Please check Action Interface Types and Action Set Event Types (https://docs.imperva.com/bundle/v14.19-dam-user-guide/page/2403.htm) that you used.
For example, Action Set Event Type = System Events and Action Interface Type = Log System Event to System Log (syslog) using the CEF standard. Similarly, Action Set Event Type = All - Security Violations and Action Interface Type = Log to System Log (Syslog). For both cases, kindly use appropriate CEF Message Format.
Regards,
------------------------------
SBISOC 4430
Manager
Mumbai
------------------------------
Original Message:
Sent: 04-30-2025 03:23
From: Agustin Cudiamat
Subject: Splunk server not receiving any events for audit and security from the DAM gateway
Hi Guys,
I have configured the action set for my Security, Audit and system events to forward the events to my splunk vip.
Action Sets Settings:
Protocol: TCP
Primary host: x.x.x.x
Primary port: 514
Syslog Log level: INFO
I have set the followed action on Security and system policies towards to the following action set as well and Audit policies under external logger towards to the action set.
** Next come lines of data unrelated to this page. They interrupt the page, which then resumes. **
Lemma count_md_walked (dir : option (list (list text))) :
  count_md dir
  = length (filter (Py.endswith (lit ".md")) (walked_files dir)).
Proof.
  destruct dir as [walk|]; [|reflexivity]. cbn [count_md walked_files].
  assert (G : forall n,
             fold_left (fun acc files =>
                          acc + length (filter (Py.endswith (lit ".md")) files))
                       walk n
             = n + length (filter (Py.endswith (lit ".md")) (concat walk))).
  { induction walk as [|files walk IH]; intros n; cbn [fold_left concat].
    - cbn. lia.
    - rewrite IH, filter_app, length_app. lia. }
  apply G.
Qed.

Lemma count_md_positive (dir : option (list (list text))) :
  (0 <? count_md dir) = true
  <-> exists stem, In (stem ++ lit ".md") (walked_files dir).
Proof.
  rewrite count_md_walked, Nat.ltb_lt. split.
  - intros H.
    destruct (filter (Py.endswith (lit ".md")) (walked_files dir))
      as [|f fs] eqn:E; [cbn in H; lia|].
    assert (Hin : In f (filter (Py.endswith (lit ".md")) (walked_files dir)))
      by (rewrite E; now left).
    apply filter_In in Hin as [Hin Hf].
    apply endswith_spec in Hf as [stem ->]. now exists stem.
  - intros [stem Hin].
    assert (Hf : In (stem ++ lit ".md")
                    (filter (Py.endswith (lit ".md")) (walked_files dir))).
    { apply filter_In. split; [exact Hin|].
      apply endswith_spec. now exists stem. }
    destruct (filter (Py.endswith (lit ".md")) (walked_files dir));
      [destruct Hf | cbn; lia].
Qed.

(** X9.  The first two structure checks pass exactly when [os.walk]
    meets, at any depth, a file whose name ends in [.md] under
    [references/], respectively [commands/]; a directory that is not
    there counts as having none.  When a check passes, its label shows
    how many such files there are. *)
Theorem markdown_files_are_counted (skill_path : directory)
        (checks : list CheckResult) :
  validate_structure skill_path = Ok checks ->
  let refs := walked_files (references skill_path) in
  let cmds := walked_files (commands skill_path) in
  let md := filter (Py.endswith (lit ".md")) in
  (passed (check_at 0 checks) = true
   <-> exists stem, In (stem ++ lit ".md") refs)
  /\ (passed (check_at 1 checks) = true
      <-> exists stem, In (stem ++ lit ".md") cmds)
  /\ (passed (check_at 0 checks) = true ->
      label (check_at 0 checks)
      = lit "references/ exists (" ++ Py.str_of_nat (length (md refs))
        ++ lit " files)")
  /\ (passed (check_at 1 checks) = true ->
      label (check_at 1 checks)
      = lit "commands/ exists (" ++ Py.str_of_nat (length (md cmds))
        ++ lit " files)")
  /\ (passed (check_at 0 checks) = false ->
      label (check_at 0 checks) = lit "references/ exists")
  /\ (passed (check_at 1 checks) = false ->
      label (check_at 1 checks) = lit "commands/ exists").
Proof.
  unfold validate_structure.
  destruct (json_check (claude_skill_json skill_path) (py_in (lit "name")));
    cbn [bind]; [|intros [=]].
  destruct (json_check (package_json skill_path) name_and_version);
    cbn [bind]; [|intros [=]].
  intros [= <-]. cbv zeta. unfold check_at. cbn [nth passed label].
  rewrite <- !count_md_walked.
  split; [apply count_md_positive|]. split; [apply count_md_positive|].
  unfold files_detail.
  repeat split; intros ->; cbn [app]; try reflexivity;
    now rewrite app_nil_r.
Qed.

Lemma markdown_files_are_counted_witness :
  exists checks,
    validate_structure complete_skill_directory = Ok checks
    /\ (passed (check_at 1 checks) = true
        <-> exists stem,
              In (stem ++ lit ".md")
                 (walked_files (commands complete_skill_directory))).
Proof.
  assert (E : exists checks,
             validate_structure complete_skill_directory = Ok checks)
    by (eexists; vm_compute; reflexivity).
  destruct E as [checks E]. exists checks. split; [exact E|].
  exact (proj1 (proj2 (markdown_files_are_counted _ checks E))).
Defined.

Lemma text_eqb_eq (a b : text) : text_eqb a b = true <-> a = b.
Proof.
  unfold text_eqb. destruct (list_eq_dec ascii_dec a b); split;
    congruence.
Qed.

Lemma has_key (key : text) (members : list (text * json)) :
  py_in key (JObject members) = Ok true
  <-> In key (map fst members).
Proof.
  cbn [py_in]. split.
  - intros [= H]. apply existsb_exists in H as [[k v] [Hin Hk]].
    apply text_eqb_eq in Hk. cbn [fst] in Hk. subst k.
    apply in_map_iff. now exists (key, v).
  - intros H. apply in_map_iff in H as [[k v] [Hk Hin]]. cbn [fst] in Hk.
    subst k. f_equal. apply existsb_exists. exists (key, v).
    split; [exact Hin|]. now apply text_eqb_eq.
Qed.

Lemma py_in_object_bool (key : text) (members : list (text * json)) :
  exists b, py_in key (JObject members) = Ok b
            /\ (b = true <-> In key (map fst members)).
Proof.
  destruct (py_in key (JObject members)) as [b|e] eqn:E; [|discriminate E].
  exists b. split; [reflexivity|]. rewrite <- has_key, E.
  split; [now intros -> | now intros [= ->]].
Qed.

(** X12.  When the two JSON files hold objects, the structure checks
    reach their end, [.claude-skill.json] passes exactly when the
    object has a key [name], and [package.json] passes exactly when it
    has the keys [name] and [version]; what the keys are bound to plays
    no part. *)
Theorem json_objects_are_judged_by_keys (skill_path : directory)
        (skill_members package_members : list (text * json)) :
  claude_skill_json skill_path = File (Ok (JObject skill_members)) ->
  package_json skill_path = File (Ok (JObject package_members)) ->
  exists checks,
    validate_structure skill_path = Ok checks
    /\ (passed (check_at 2 checks) = true
        <-> In (lit "name") (map fst skill_members))
    /\ (passed (check_at 3 checks) = true
        <-> In (lit "name") (map fst package_members)
            /\ In (lit "version") (map fst package_members))
    /\ pointsAwarded (check_at 2 checks)
       = (if passed (check_at 2 checks) then 2 else 0)
    /\ pointsAwarded (check_at 3 checks)
       = (if passed (check_at 3 checks) then 1 else 0).
Proof.
  intros H1 H2. unfold validate_structure, json_check. rewrite H1, H2.
  cbn [bind].
  destruct (py_in_object_bool (lit "name") skill_members) as [b1 [-> Hb1]].
  cbn [try_json bind]. unfold name_and_version.
  destruct (py_in_object_bool (lit "name") package_members) as [b2 [-> Hb2]].
  destruct (py_in_object_bool (lit "version") package_members)
    as [b3 [E3 Hb3]].
  cbn [bind]. destruct b2.
  - rewrite E3. cbn [try_json bind]. eexists. split; [reflexivity|].
    unfold check_at. cbn [nth passed pointsAwarded].
    repeat split; tauto.
  - cbn [try_json bind]. eexists. split; [reflexivity|].
    unfold check_at. cbn [nth passed pointsAwarded].
    repeat split; try tauto; try discriminate.
Qed.

Lemma json_objects_are_judged_by_keys_witness :
  exists checks,
    validate_structure complete_skill_directory = Ok checks
    /\ (passed (check_at 3 checks) = true
        <-> In (lit "name")
               (map fst [(lit "name", JString (lit "my-skill"));
                         (lit "version", JString (lit "1.0.0"))])
            /\ In (lit "version")
                  (map fst [(lit "name", JString (lit "my-skill"));
                            (lit "version", JString (lit "1.0.0"))])).
Proof.
  destruct (json_objects_are_judged_by_keys
              complete_skill_directory _ _ eq_refl eq_refl)
    as [checks [E [_ [H _]]]].
  exists checks. split; [exact E | exact H].
Defined.

(** ** The body and the description *)

Lemma lstrip_keeps_visible (p : ascii -> bool) (s : text) (c : ascii) :
  p c = false -> Py.lstrip_by p (s ++ [c]) <> [].
Proof.
  intros Hc. induction s as [|x s IH]; cbn [app Py.lstrip_by].
  - rewrite Hc. discriminate.
  - destruct (p x); [exact IH | discriminate].
Qed.

Lemma lstrip_all_spaces (s : text) :
  has_visible s = false -> Py.lstrip_by Py.isspace s = [].
Proof.
  unfold has_visible. induction s as [|x s IH]; [reflexivity|].
  cbn [existsb Py.lstrip_by]. destruct (Py.isspace x); [exact IH|].
  discriminate.
Qed.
The only event i received is my system events from the DAM gateway. Only Security and Audit events are not showing in my splunk server.
DAM MX and GW is on version 14.16.1.10_0
Anybody have an idea on this or do i need to check my configuration further in mx side or splunk side?
#DAM
#AllImperva
#databaseactivity
#Datasecurity
#DatabaseActivityMonitoring
------------------------------
Agustin Cudiamat
Engineer
Singapore
------------------------------